"Among the many misdeeds of British rule in India, history will look upon the Act depriving a whole nation of arms as the blackest."Mahatma Mohandas K. Gandhi
You'd think, what with computers and all, schooling would be done in the home these days. It seems like it'd be a heck of a lot cheaper.I'm surprised schools haven't been replaced yet. Union thugary has a stranglehold on americans I guess.- IndividualAudienceMember
For more detail on the ineffectiveness of the Australian federal government's 1996-1997 gun buy back (which followed the 1996 Port Arthur Tasmania massacre that saw 35 people killed) see this summary of a British study of the policy hereand a summary of Australia's (low) homicide statistics over an 18 year period pre- and post-buyback (there is no discernible impact) here, from the Federal government's Australian Institute Of Criminology. It should also be noted Australian federal government, which has no constitutional power to regulate firearms outside of federal territories. Gun regulation under the Australian constitution is a state matter. The Australian federal constitution was partially modelled on the US constitution so there are possible lessons here for American students of how government use and abuse power. The Canberra Feds used their control over the compulsory national medical insurance system ('Medicare") to implement and pay for the national gun buy back system. The federal government imposed a 'Medicare Levy' on all taxpayers and used those funds to fund the buyback. Any state that refused to mimic federal drafted model gun control legislation would still be subject to the Levy but not eligible for buy back payments. In effect the federal government blackmailed state legislators - who would have to face electorates subject to the new tax but no payouts - into conformity. This (ab)use of the medicare system to extend federal power in unrelated areas should be noted by citizens in other federal systems where the central government is embarking on expanding their national welfare system.This gun control legislation was actually introduced by a 'conservative' federal government in Australia under Prime Minister John Howard who, amongst other things claimed to support states' rights against centralisation.Despite the Howard initiated increase of federal control over guns, the per capita rate of private firearm ownership in Australia (15.5 per 100 people) , although well below US levels (88.8 per 100 people), is still relatively high by international comparisons. At least according to the statistics available at GunPolicy.Org) and (same source) an estimate of about 2.7 illegal firearms per 100 people. Claims regularly aired by both sides of the US gun control debate that "Australia banned guns" following the 1996 massacre are just not accurate.

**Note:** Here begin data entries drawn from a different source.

(** * BedrockChat document ingestion: upload, split, extract, resolve

    A shallow embedding of the attachment pipeline of BedrockChat and the
    properties its specification states about it.

    - [Js]       : the few JavaScript / Python string primitives the code uses.
    - [Broker]   : the key-prefix guard of the document download route.
    - [Splitter] : the size-bounded PDF splitter.
    - [Ocr]      : the extraction job state machine.
    - [Resolver] : per-message attachment resolution.
    - [Frontend] : the upload path of the chat input
      (frontend/src/utils/s3Documents.ts and the InputChatContent component).
    - [Scenario] : concrete files, backends and messages.

    The backend modules (utils_pdf.py, utils_textract.py, usecases/chat.py)
    are described by the specification and the implementation summaries
    only; their models say so. *)

From Stdlib Require Import NArith ZArith QArith Lia Bool.
From stdpp Require Import base list strings.

Local Open Scope string_scope.
Local Open Scope list_scope.

(** ** String primitives *)

Module Js.

(** [s.startswith(p)] (Python) / [s.startsWith(p)] (JavaScript). *)
Fixpoint startswith (s p : string) {struct p} : bool :=
  match p, s with
  | EmptyString, _ => true
  | String c p', String d s' => if Ascii.eqb c d then startswith s' p' else false
  | String _ _, EmptyString => false
  end.

(** Drop the first [n] characters. *)
Fixpoint drop_chars (n : nat) (s : string) : string :=
  match n, s with
  | O, _ => s
  | S n', String _ s' => drop_chars n' s'
  | S _, EmptyString => EmptyString
  end.

(** [s.endsWith(x)]: [x] is as long as the tail of [s] it is compared with. *)
Definition endsWith (s x : string) : bool :=
  (String.length x <=? String.length s)%nat &&
  String.eqb (drop_chars (String.length s - String.length x) s) x.

(** [a || b] on strings that may be undefined: the empty string and
    [undefined] are falsy. *)
Definition truthy (v : option string) : bool :=
  match v with
  | None => false
  | Some EmptyString => false
  | Some (String _ _) => true
  end.

Definition or_else (v : option string) (d : string) : string :=
  match v with
  | Some (String c s) => String c s
  | _ => d
  end.

End Js.

(** ** Access broker: the download route's key guard *)

Module Broker.

(** The two key prefixes the download route accepts for a caller
    ([valid_prefixes] in backend/app/routes/conversation.py). *)
Definition valid_prefixes (user_id conversation_id : string) : list string :=
  [ "conversations/" +:+ user_id +:+ "/" +:+ conversation_id +:+ "/documents/";
    "conversations/" +:+ user_id +:+ "/temp/documents/" ].

(** [any(s3_key.startswith(prefix) for prefix in valid_prefixes)] *)
Definition key_allowed (user_id conversation_id s3_key : string) : bool :=
  existsb (fun prefix => Js.startswith s3_key prefix)
          (valid_prefixes user_id conversation_id).

Inductive outcome := AccessDenied | Granted.

(** Modelled from the spec: the body of the guard is not part of the
    quoted route; the spec says the request fails with AccessDenied when the
    guard [if not any(...)] fires and a handle is issued otherwise. *)
Definition IssueDownloadHandle (user_id conversation_id s3_key : string) : outcome :=
  if negb (key_allowed user_id conversation_id s3_key) then AccessDenied else Granted.

(** Modelled from the spec: the object key convention
    [{ownerId}/{scopeId}/documents/...] of stored documents, under the
    conversations/ namespace the download route checks; the upload route
    that builds the keys is not among the sources. *)
Definition object_key (user_id scope_id file_name : string) : string :=
  ("conversations/" +:+ user_id +:+ "/" +:+ scope_id +:+ "/documents/") +:+ file_name.

(** The prefixes as the specification words them: no leading namespace
    segment before the owner id. *)
Definition spec_prefixes (ownerId scopeId : string) : list string :=
  [ ownerId +:+ "/" +:+ scopeId +:+ "/documents/";
    ownerId +:+ "/temp/documents/" ].

End Broker.

(** ** PDF splitter *)

Module Splitter.

(** Modelled from the spec: backend/app/utils_pdf.py is not among the
    sources; this follows section 4.2 of the specification.
    A parsed document is the list of the serialized sizes of its pages, in
    page order; an unparseable one is [Corrupt]. *)
Inductive Document :=
  | Corrupt
  | Paginated (pageSizes : list N).

Inductive SplitError := CorruptDocument.

(** A chunk: its ordinal, its inclusive 1-based page range and its size. *)
Record SplitChunk := {
  ordinal : nat;
  pageStart : nat;
  pageEnd : nat;
  sizeBytes : N
}.

(** The pages a chunk holds, in order. *)
Definition chunk_pages (c : SplitChunk) : list nat :=
  seq (pageStart c) (S (pageEnd c) - pageStart c).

"private firearm ownership in Australia (15.5 per 100 people)"Hmm, I wonder what percentage of those are cops?If you pull out the cop ownership, would it be more like 5 per 100 People?Also, if you have to register your guns, they are not too far from being banned.I'm guessing it would be safe to say private ownership of unregistered guns is banned in Australia? For some People, that's the same as saying guns are banned.- IndividualAudienceMember
Anonymous 2:50 PM mentions cops. The source I quoted separates private civilian ownership from government firearms. The source counts the total of Police firearms in Australia as 61,211. They also count military defence force firearms at 241,420. As for civilians they say "The estimated total number of guns held by civilians in Australia is 3,050,0001 to 3,500,000." They quote 764,518 aas the total of license gun owners in Australia. The total population is about 22 million or so. They also say "(u)lawfully held guns cannot be counted, but in Australia there are estimated to be 550,0003 to 6 million." I think Anon 2:50PM is correct to say private ownership of unregistered guns is banned. The actual level of compliance is difficult to say and there are reported issues (see news report here) about the quality of record keeping by various state registries.Some comparative US figures they quote for the US are 270 million private firearms, 897,000 police firearms and 3,054,553 defense force firearms, and of course, a total US population of 311 million. There are always data and statistical quality issues in these things but the commonly expressed (in US) view that 'guns are banned' in Australia is just not accurate especially if the speaker means 'all guns' not 'unregistered guns' are banned. Australian per capita rates of private gun ownership certainly are much lower than the US but they were much lower before the federal legislation of the late 1990s and have probably been much lower for decades, maybe a century, before that. Raw International statistical comparisons tend to mask the sociological and cultural differences between even similar countries.It doesn't logically follow that imposing gun control of the Australian variety in the US would lower the US rate. When those controls were imposed in Australia it did not actually impact the Australian homicide rate. My guess is these type of controls are knee jerk political responses and "don't just sit there, do something" reactions by politicians and electorates, of course, as libertarians (or anyone with common sense) no doubt knows this does not mean that the knee jerks will render the desired effect.